Los animales, todos los animales, han sido y son despreciados por el ser humano, aduciendo la sustentación de este modus operandi a la idea generalizada (como las mayorías absolutas, la cultura de masas o el pensamiento único), de que son nuestros esclavos naturales o de que llevan una vida tan simple, que casi resulta un acto de piedad y/o supremacía lógica de seres superiores, destruirles como entes autónomos, y físicos, para aprehenderlos hacia nuestros intereses, sean de carácter turístico (corridas de toros, salvajes fiestas populares,...), vanidosos ( confección con pieles, vivisección,...), o meramente gastronómicos. En la embrutecida sociedad moderna, cada vez más falta de estímulos espirituales e inquietudes autogestionadas o autoinducidas, la vida de muchas personas resulta más pobre, rutinaria y esclavizada que la de algunos animales, y no por ello comparamos a dicha gente con animales, ni les restamos el mérito de la vida (único bien absoluto). Un pollo, en su calidad de pollo, en su universo social, es capaz de ser mucho más perfecto que muchas personas en su rol de personas.
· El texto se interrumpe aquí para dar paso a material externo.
(* ===== verification/Discipline.v ===== *)
(** * The discipline of the client's programs

    What is checked of the programs of ClientSpec.v once and for all, before any thread
    runs them: everything but lookups happens under [request_mutex]; what is stored was
    told by the last exchange; a request that changes an entry is sent with its cached
    answers gone; and every answer rests on what the call itself has seen. *)

From S2P Require Import Prelude Wire Requests Responses PathUtils Conversion TimedCache Posix ClientHandler.
From S2P Require Import Protocol Connection Client ClientSpec.

(** ** What an exchange tells and what it changes *)

(** The response gives [s] as the stat of [p]. *)
Definition told (q : request) (r : response) (p : bytes) (s : FileStat) : Prop :=
  match q, r with
  | QStat p', RStat s' => p' = p ∧ s' = s
  | QList d, REntries es => ∃ name, inr (name, s) ∈ es ∧ get_full_path d name = p
  | _, _ => False
  end.

(** The response gives [names] as the entries of [d]. *)
Definition listed (q : request) (r : response) (d : bytes) (names : list bytes) : Prop :=
  match q, r with QList d', REntries es => d' = d ∧ entry_names es = names | _, _ => False end.

(** The paths whose entry a request moves, removes, creates or stamps.  A write, a
    truncation and an open name no path here, and neither does the move or removal of a
    directory name the paths below it. *)
Definition changed (q : request) : gset bytes :=
  match q with
  | QMove a => {[ me_from_path a; me_to_path a ]}
  | QRemoveFile p | QRemoveDir p | QCreateDir p => {[ p ]}
  | QSetTime a => {[ sf_path a ]}
  | _ => ∅
  end.

(** The directories whose listing the client drops for a request: the code's notion of
    the parent. *)
Definition parent_set (p : bytes) : gset bytes :=
  match get_parent_path p with Some d => {[ d ]} | None => ∅ end.
Definition dropped_dirs (q : request) : gset bytes :=
  match q with
  | QMove a => parent_set (me_from_path a) ∪ parent_set (me_to_path a)
  | QRemoveFile p | QRemoveDir p | QCreateDir p => parent_set p
  | QOpen a => if may_create (oh_mode a) then parent_set (oh_path a) else ∅
  | _ => ∅
  end.

(** ** Which directories a request alters *)

(** The request may add an entry to [d] or remove one from it. *)
Definition alters (d : bytes) (q : request) : Prop :=
  match q with
  | QMove a => lies_in d (me_from_path a) ∨ lies_in d (me_to_path a)
  | QRemoveFile p | QRemoveDir p | QCreateDir p => lies_in d p
  | QOpen a => oh_mode a ∈ [CreateAlways; CreateIfNotExist; CreateOrTruncate] ∧ lies_in d (oh_path a)
  | _ => False
  end.

Lemma entry_parent d p : plain_dir d → lies_in d p → parent_set p = {[ d ]}.
Proof. intros Hd Hp. unfold parent_set. by rewrite (lies_in_parent d p). Qed.

(** For a directory other than the root the client drops the listing of the right one. *)
Lemma alters_dropped d q : plain_dir d → alters d q → d ∈ dropped_dirs q.
Proof.
  intros Hd. destruct q; simpl; try done; try (intros He; rewrite (entry_parent d) by done; set_solver).
  - intros [He|He]; rewrite (entry_parent d _ Hd He); set_solver.
  - intros [Hm He]. rewrite (entry_parent d) by done.
    assert (may_create (oh_mode args) = true) as ->; [|set_solver].
    rewrite !elem_of_cons in Hm. destruct Hm as [-> | [-> | [-> | []%not_elem_of_nil]]]; done.
Qed.

(** ** The discipline of the programs

    What the holder of the mutex knows: the last exchange, the paths and directories that
    are not cached, and the directories whose listing it has yet to drop. *)
Record section : Type := mkSection {
  sc_last : option (request * response);
  sc_gone : gset bytes;
  sc_gone_dirs : gset bytes;
  sc_due : gset bytes;
}.
Definition fresh_section : section := mkSection None ∅ ∅ ∅.

(** What has to be known for a step to be taken, and what is known after it. *)
Definition allowed (s : section) (e : event) : Prop :=
  match e with
  | EPutStat p st _ => ∃ q r, sc_last s = Some (q, r) ∧ told q r p st
  | EPutDir d names _ => (∃ q r, sc_last s = Some (q, r) ∧ listed q r d names) ∧ d ∉ sc_due s
  | ESend q _ => changed q ⊆ sc_gone s
  | _ => True
  end.
Definition section_after (s : section) (e : event) : section :=
  match e with
  | EPutStat p _ _ => mkSection (sc_last s) (sc_gone s ∖ {[ p ]}) (sc_gone_dirs s) (sc_due s)
  | EDropStat p => mkSection (sc_last s) (sc_gone s ∪ {[ p ]}) (sc_gone_dirs s) (sc_due s)
  | EPutDir d _ _ => mkSection (sc_last s) (sc_gone s) (sc_gone_dirs s ∖ {[ d ]}) (sc_due s)
  | EDropDir d => mkSection (sc_last s) (sc_gone s) (sc_gone_dirs s ∪ {[ d ]}) (sc_due s ∖ {[ d ]})
  | ESend q r => mkSection (Some (q, r)) (sc_gone s) (sc_gone_dirs s) (sc_due s ∪ dropped_dirs q ∖ sc_gone_dirs s)
  | _ => s
  end.

Definition inside (h : option section) (e : event) (K : section → Prop) : Prop :=
  match h with Some s => allowed s e ∧ K (section_after s e) | None => False end.

(** Everything but lookups happens under the mutex; a call locks it at most once at a
    time, and unlocks it before it returns, with no listing left to drop. *)
Fixpoint disciplined (h : option section) (m : prog) : Prop :=
  match m with
  | Return _ => h = None
  | Lock k => h = None ∧ disciplined (Some fresh_section) k
  | Unlock k => match h with Some s => sc_due s = ∅ ∧ disciplined None k | None => False end
  | GetStat _ k => ∀ r, disciplined h (k r)
  | GetDir _ k => ∀ r, disciplined h (k r)
  | PutStat p st k => inside h (EPutStat p st 0) (λ s, disciplined (Some s) k)
  | DropStat p k => inside h (EDropStat p) (λ s, disciplined (Some s) k)
  | PutDir d names k => inside h (EPutDir d names 0) (λ s, disciplined (Some s) k)
  | DropDir d k => inside h (EDropDir d) (λ s, disciplined (Some s) k)
  | Send q k => ∀ r, inside h (ESend q r) (λ s, disciplined (Some s) (k r))
  end.

Lemma drop_parent_disciplined p k s :
  disciplined (Some (mkSection (sc_last s) (sc_gone s) (sc_gone_dirs s ∪ parent_set p) (sc_due s ∖ parent_set p))) k →
  disciplined (Some s) (drop_parent_then p k).
Proof.
  unfold drop_parent_then, parent_set. destruct (get_parent_path p) as [d|]; [done|].
  destruct s as [l g gd du]. simpl.
  replace (gd ∪ ∅) with gd by set_solver. by replace (du ∖ ∅) with du by set_solver.
Qed.

Lemma send_status_disciplined q s :
  changed q ⊆ sc_gone s → dropped_dirs q ⊆ sc_gone_dirs s → sc_due s = ∅ → disciplined (Some s) (send_status q).
Proof. intros Hc Ha Hd r. split; [done|]. split; [|done]. simpl. set_solver. Qed.

Lemma replay_disciplined wide dir names l : disciplined None (replay_prog wide dir names l).
Proof. revert l. induction names as [|name names IH]; intros l; simpl; [done|]. by intros [st|]. Qed.

Lemma store_disciplined wide dir all es names l s :
  sc_last s = Some (QList dir, REntries all) → sc_due s = ∅ →
  (∀ e, e ∈ es → e ∈ all) → names ++ entry_names es = entry_names all →
  disciplined (Some s) (store_prog wide dir es names l).
Proof.
  revert names l s. induction es as [|[x|[name st]] es IH]; intros names l s Hl Hd Hin Hn; simpl in *.
  - split; [|done]. split; [|set_solver]. exists (QList dir), (REntries all). rewrite app_nil_r in Hn. done.
  - apply IH; [done..| |done]. intros e He. apply Hin. by right.
  - split.
    + exists (QList dir), (REntries all). split; [done|]. exists name. split; [apply Hin; by left|done].
    + apply IH; [done..| |by rewrite <- app_assoc]. intros e He. apply Hin. by right.
Qed.

Lemma changing_disciplined p q :
  changed q ⊆ {[ p ]} → dropped_dirs q ⊆ parent_set p → disciplined None (changing_prog p q).
Proof.
  intros Hc Ha. split; [done|]. split; [done|]. apply drop_parent_disciplined, send_status_disciplined; simpl; set_solver.
Qed.

Lemma prog_of_disciplined wide u : disciplined None (prog_of wide u).
Proof.
  destruct u; unfold prog_of; try (apply changing_disciplined; simpl; set_solver);
    try (split; [done|]; apply send_status_disciplined; simpl; set_solver).
  - intros [st|]; [done|]. split; [done|]. intros [st|]; [done|]. destruct (ends_with path DESKTOP_INI); [done|].
    intros r. split; [done|]. destruct r; try done. split; [|done]. by eexists _, _.
  - intros [names|]; [apply replay_disciplined|]. split; [done|]. intros r. split; [simpl; set_solver|].
    assert (∅ ∪ dropped_dirs (QList path) ∖ ∅ = ∅) by (simpl; set_solver).
    destruct r; try (by split). by apply (store_disciplined _ _ entries).
  - split; [done|]. split; [done|]. apply drop_parent_disciplined. split; [done|].
    apply drop_parent_disciplined, send_status_disciplined; simpl; set_solver.
  - split; [done|]. destruct (ends_with path DESKTOP_INI); [done|]. intros r. split; [simpl; set_solver|]. simpl.
    destruct (may_create mode).
    + apply drop_parent_disciplined. split; [|done]. simpl. set_solver.
    + split; [|done]. simpl. set_solver.
  - split; [done|]. split; [done|]. apply send_status_disciplined; simpl; set_solver.
Qed.

(** Steps of disciplined programs. *)
Definition lookup_event (e : event) : Prop :=
  match e with EGetStat _ _ _ | EGetDir _ _ _ => True | _ => False end.

Section Steps.
Context {OS : Type} `{Posix OS} (steady_now : nat → Z).
Implicit Types w : world OS.

Lemma disciplined_step h m w m1 w1 e :
  prog_step steady_now m w = Some (m1, w1, e) → disciplined h m →
  match h with
  | Some s => allowed s e ∧ disciplined (Some (section_after s e)) m1
  | None => lookup_event e ∧ disciplined None m1
  end.
Proof.
  destruct m; simpl; try done; unfold inside, exchange;
    repeat match goal with |- context [serve ?q ?o] => destruct (serve q o) end;
    injection 1 as <- <- <-; destruct h; naive_solver.
Qed.
End Steps.

(** ** The evidence for an answer

    What the returned answer of a call claims: each stat was seen by the call, and a
    listing is part of one the call has seen. *)
Section Evidence.
Context (wide : bytes → wstring).
Implicit Types (J : bytes → FileStat → Prop) (D : bytes → list bytes → Prop).

Definition shown (e : FileStat * bytes) : FileStat * wstring := (fst e, wide (snd e)).
Definition supported J D (u : client_call bytes) (a : answer) : Prop :=
  match u, a with
  | CStat p, AStat Success st => ∃ s, st = Some s ∧ J p s
  | CList d, AList Success l =>
      ∃ names kept, D d names ∧ sublist (snd <$> kept) names ∧
        l = shown <$> kept ∧
        ∀ s name, (s, name) ∈ kept → J (get_full_path d name) s
  | _, _ => True
  end.

(** Responses of the daemon to the two requests whose answers are cached. *)
Definition sensible (q : request) (r : response) : Prop :=
  match q with QStat _ | QList _ => fits q r | _ => True end.

Fixpoint vouched (u : client_call bytes) J D (m : prog) : Prop :=
  match m with
  | Return a => supported J D u a
  | Lock k | Unlock k | PutStat _ _ k | DropStat _ k | PutDir _ _ k | DropDir _ k => vouched u J D k
  | GetStat p k => ∀ r, vouched u (λ p' s, J p' s ∨ p' = p ∧ r = Some s) D (k r)
  | GetDir d k => ∀ r, vouched u J (λ d' names, D d' names ∨ d' = d ∧ r = Some names) (k r)
  | Send q k => ∀ r, sensible q r →
      vouched u (λ p s, J p s ∨ told q r p s) (λ d names, D d names ∨ listed q r d names) (k r)
  end.

Lemma supported_mono J J' D D' u a :
  (∀ p s, J p s → J' p s) → (∀ d names, D d names → D' d names) → supported J D u a → supported J' D' u a.
Proof.
  intros HJ HD. destruct u; try done; destruct a; try done; destruct s; try done; simpl; [naive_solver|].
  intros (names & kept & Hd & Hsub & -> & Hk). exists names, kept. eauto 10.
Qed.

Lemma vouched_mono u m J J' D D' :
  (∀ p s, J p s → J' p s) → (∀ d names, D d names → D' d names) → vouched u J D m → vouched u J' D' m.
Proof.
  revert J J' D D'. induction m as [a|k IH|k IH|p k IH|p s k IH|p k IH|p k IH|p names k IH|p k IH|q k IH];
    intros J J' D D' HJ HD; simpl; eauto using supported_mono.
  - intros Hm r. eapply IH; [| |apply Hm]; naive_solver.
  - intros Hm r. eapply IH; [| |apply Hm]; naive_solver.
  - intros Hm r Hr. eapply IH; [| |by apply Hm]; naive_solver.
Qed.

Lemma vouched_other u J D m : (∀ J D a, supported J D u a) → vouched u J D m.
Proof.
  intros Hu. revert J D. induction m; intros J D; simpl; auto.
Qed.

Lemma replay_vouched d names kept0 all J D :
  D d all → (∀ s name, (s, name) ∈ kept0 → J (get_full_path d name) s) →
  (∃ before, sublist (snd <$> kept0) before ∧ all = before ++ names) →
  vouched (CList d) J D (replay_prog wide d names (shown <$> kept0)).
Proof.
  intros HD. revert J kept0 HD. induction names as [|name names IH]; intros J kept0 HD Hk (before & Hs & ->); simpl.
  - exists (before ++ []), kept0. rewrite app_nil_r. split_and!; try done. by rewrite app_nil_r in HD.
  - intros [st|].
    + specialize (IH (λ p' s, J p' s ∨ p' = get_full_path d name ∧ Some st = Some s) (kept0 ++ [(st, name)]) HD).
      change [(st, wide name)] with (shown <$> [(st, name)]). rewrite <- (fmap_app shown). apply IH.
      * intros s n [Hin|[= -> ->]%list_elem_of_singleton]%elem_of_app; auto.
      * exists (before ++ [name]). rewrite <- app_assoc. split; [|done]. rewrite fmap_app. by apply sublist_app.
    + eapply vouched_mono; [| |apply (IH J kept0 HD Hk)]; [by left|done|].
      exists (before ++ [name]). rewrite <- app_assoc. split; [|done]. by apply sublist_inserts_r.
Qed.

Lemma store_vouched d all es kept0 J D :
  D d (entry_names all) → (∀ s name, inr (name, s) ∈ all → J (get_full_path d name) s) →
  (∃ before, all = before ++ es ∧ snd <$> kept0 = entry_names before ∧ ∀ s name, (s, name) ∈ kept0 → inr (name, s) ∈ all) →
  vouched (CList d) J D (store_prog wide d es (snd <$> kept0) (shown <$> kept0)).
Proof.
  intros HD HJ. revert kept0. induction es as [|[x|[name st]] es IH]; intros kept0 (before & -> & Hn & Hk); cbn [store_prog vouched].
  - exists (entry_names (before ++ [])), kept0. rewrite app_nil_r in *. split_and!; try done; [by rewrite Hn|eauto].
  - apply IH. exists (before ++ [inl x]). rewrite <- app_assoc. split_and!; try done.
    rewrite Hn. unfold entry_names. by rewrite omap_app, app_nil_r.
  - change [(st, wide name)] with (shown <$> [(st, name)]). change [name] with (snd <$> [(st, name)]).
    rewrite <- !fmap_app. apply IH. exists (before ++ [inr (name, st)]). rewrite <- app_assoc. split_and!; [done|..].
    + rewrite fmap_app, Hn. unfold entry_names. by rewrite omap_app.
    + intros s n [Hin|[= -> ->]%list_elem_of_singleton]%elem_of_app; [eauto|]. apply elem_of_app. right. by left.
Qed.

Lemma prog_of_vouched u : vouched u (λ _ _, False) (λ _ _, False) (prog_of wide u).
Proof.
  destruct u; try (by apply vouched_other); simpl.
  - intros [st|]; simpl; [by eauto|]. intros [st|]; simpl; [by eauto 10|].
    destruct (ends_with path DESKTOP_INI); simpl; [done|]. intros r Hr. destruct r; simpl in *; try done; [|by eauto 10].
    by destruct Hr as [_ Hr], status.
  - intros [names|].
    + apply (replay_vouched path names [] names); [by right|by intros ?? ?%elem_of_nil|]. by exists [].
    + simpl. intros r Hr. destruct r; simpl in *; try done; [by destruct Hr as [_ Hr], status|].
      apply (store_vouched path entries entries []); [by right|by eauto 10|]. exists []. split_and!; try done. by intros ?? ?%elem_of_nil.
Qed.
End Evidence.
No olvidemos esto. Tal vez otro de nuestros motivos para la destrucción de los animales resida en la venganza que les debemos por ser capaces de emitir y asumir tanta libertad y felicidad. Tal vez fuera hora de replantearnos nuestras relaciones con el reino animal.
De igual manera nos comportamos con algunos congéneres humanos, a los cuales, aunque de modo velado e indirecto, parece ser que consideramos inferiores desde este "Maravilloso Primer Mundo"; anteponiendo la satisfacción personal o de nuestro grupo tribal contra cuanto nos la impida. Es por ello que la esclavitud de los recolectores de café, cacao..., ha generado el comercio justo, que la destrucción de la Amazonía ha erogado actitudes de consumo responsable y no depredador, o que la extinción de seres vivos en el nombre de una capricho o de una falsa necesidad ha construido formas de vestir, de comer, de pensar y de vivir que erradican tales posturas. Todo acto vital contiene en sí mismo una alternativa a él, como el veneno y el antídoto. Cualquier actividad humana - generalmente basada en la erosión insostenible del entorno -, ofrece a su vez un modo paralelo de ejercerla; amparadas, como mínimo, en el respeto que exigimos para nosotras, o en su equivalente animal "no racional".
¿De qué modo una especie que, con alevosía, regocijo e impunidad, lleva a cabo la extinción masiva de sus congéneres y de su propio planeta (garantizando así su propio suicidio), podría ser denominada "racional"?